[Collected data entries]

== == ==

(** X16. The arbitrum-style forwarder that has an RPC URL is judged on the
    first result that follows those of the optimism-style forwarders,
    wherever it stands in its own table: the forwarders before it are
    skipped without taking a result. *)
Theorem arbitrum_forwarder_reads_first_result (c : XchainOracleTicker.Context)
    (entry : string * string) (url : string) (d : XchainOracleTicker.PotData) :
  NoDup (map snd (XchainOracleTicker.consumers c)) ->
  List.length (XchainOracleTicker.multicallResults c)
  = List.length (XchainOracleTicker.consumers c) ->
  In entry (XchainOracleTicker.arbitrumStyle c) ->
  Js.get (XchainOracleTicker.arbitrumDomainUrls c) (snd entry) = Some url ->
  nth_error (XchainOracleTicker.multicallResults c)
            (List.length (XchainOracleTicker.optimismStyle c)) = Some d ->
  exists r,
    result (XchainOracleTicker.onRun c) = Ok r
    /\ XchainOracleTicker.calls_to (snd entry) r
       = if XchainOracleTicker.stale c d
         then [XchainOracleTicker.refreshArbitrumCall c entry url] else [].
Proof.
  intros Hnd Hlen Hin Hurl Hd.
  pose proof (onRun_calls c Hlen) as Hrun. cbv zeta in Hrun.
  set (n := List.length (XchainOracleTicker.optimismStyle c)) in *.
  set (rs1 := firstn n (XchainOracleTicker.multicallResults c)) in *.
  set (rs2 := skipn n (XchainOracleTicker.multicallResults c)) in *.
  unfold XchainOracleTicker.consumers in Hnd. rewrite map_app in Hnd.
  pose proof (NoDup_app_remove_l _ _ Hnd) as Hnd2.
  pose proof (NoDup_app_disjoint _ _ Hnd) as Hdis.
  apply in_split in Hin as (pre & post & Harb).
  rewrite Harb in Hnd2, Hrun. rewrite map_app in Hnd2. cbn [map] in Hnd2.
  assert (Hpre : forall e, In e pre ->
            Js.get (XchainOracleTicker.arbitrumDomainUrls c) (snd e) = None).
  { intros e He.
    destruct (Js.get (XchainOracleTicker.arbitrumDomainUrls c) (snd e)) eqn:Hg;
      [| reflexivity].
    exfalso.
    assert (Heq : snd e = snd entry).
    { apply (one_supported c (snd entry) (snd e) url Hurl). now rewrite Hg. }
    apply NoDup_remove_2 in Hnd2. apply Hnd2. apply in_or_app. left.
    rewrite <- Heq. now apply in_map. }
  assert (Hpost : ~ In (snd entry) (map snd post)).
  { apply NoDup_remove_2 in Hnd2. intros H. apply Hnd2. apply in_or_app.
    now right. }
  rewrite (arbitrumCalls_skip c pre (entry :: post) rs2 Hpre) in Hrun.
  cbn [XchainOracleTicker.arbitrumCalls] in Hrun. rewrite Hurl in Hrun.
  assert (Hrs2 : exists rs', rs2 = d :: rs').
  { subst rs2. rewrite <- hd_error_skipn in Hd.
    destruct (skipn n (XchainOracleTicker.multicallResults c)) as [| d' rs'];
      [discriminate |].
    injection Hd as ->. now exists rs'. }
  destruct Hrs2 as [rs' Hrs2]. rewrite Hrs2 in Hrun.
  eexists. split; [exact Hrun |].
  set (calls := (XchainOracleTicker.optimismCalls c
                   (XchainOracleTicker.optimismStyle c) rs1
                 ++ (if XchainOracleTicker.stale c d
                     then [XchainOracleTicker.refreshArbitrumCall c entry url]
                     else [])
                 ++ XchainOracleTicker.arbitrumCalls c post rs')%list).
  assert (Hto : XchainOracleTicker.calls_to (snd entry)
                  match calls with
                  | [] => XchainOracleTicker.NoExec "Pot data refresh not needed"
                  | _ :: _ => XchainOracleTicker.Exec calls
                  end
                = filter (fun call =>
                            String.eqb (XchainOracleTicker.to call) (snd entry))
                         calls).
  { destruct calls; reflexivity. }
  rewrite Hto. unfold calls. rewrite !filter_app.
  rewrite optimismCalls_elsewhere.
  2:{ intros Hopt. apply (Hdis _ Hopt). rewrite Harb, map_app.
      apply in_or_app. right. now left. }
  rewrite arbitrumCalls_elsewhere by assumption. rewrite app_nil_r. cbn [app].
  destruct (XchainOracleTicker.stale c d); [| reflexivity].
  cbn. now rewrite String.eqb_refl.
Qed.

== == ==

§ Your goal
Repeat only the stretch of lines that begins at the line containing "String.eqb (XchainOracleTicker.to call)" and ends at the last line above, both included.

§ Exercise output
                            String.eqb (XchainOracleTicker.to call) (snd entry))
                         calls).
  { destruct calls; reflexivity. }
  rewrite Hto. unfold calls. rewrite !filter_app.
  rewrite optimismCalls_elsewhere.
  2:{ intros Hopt. apply (Hdis _ Hopt). rewrite Harb, map_app.
      apply in_or_app. right. now left. }
  rewrite arbitrumCalls_elsewhere by assumption. rewrite app_nil_r. cbn [app].
  destruct (XchainOracleTicker.stale c d); [| reflexivity].
  cbn. now rewrite String.eqb_refl.
Qed.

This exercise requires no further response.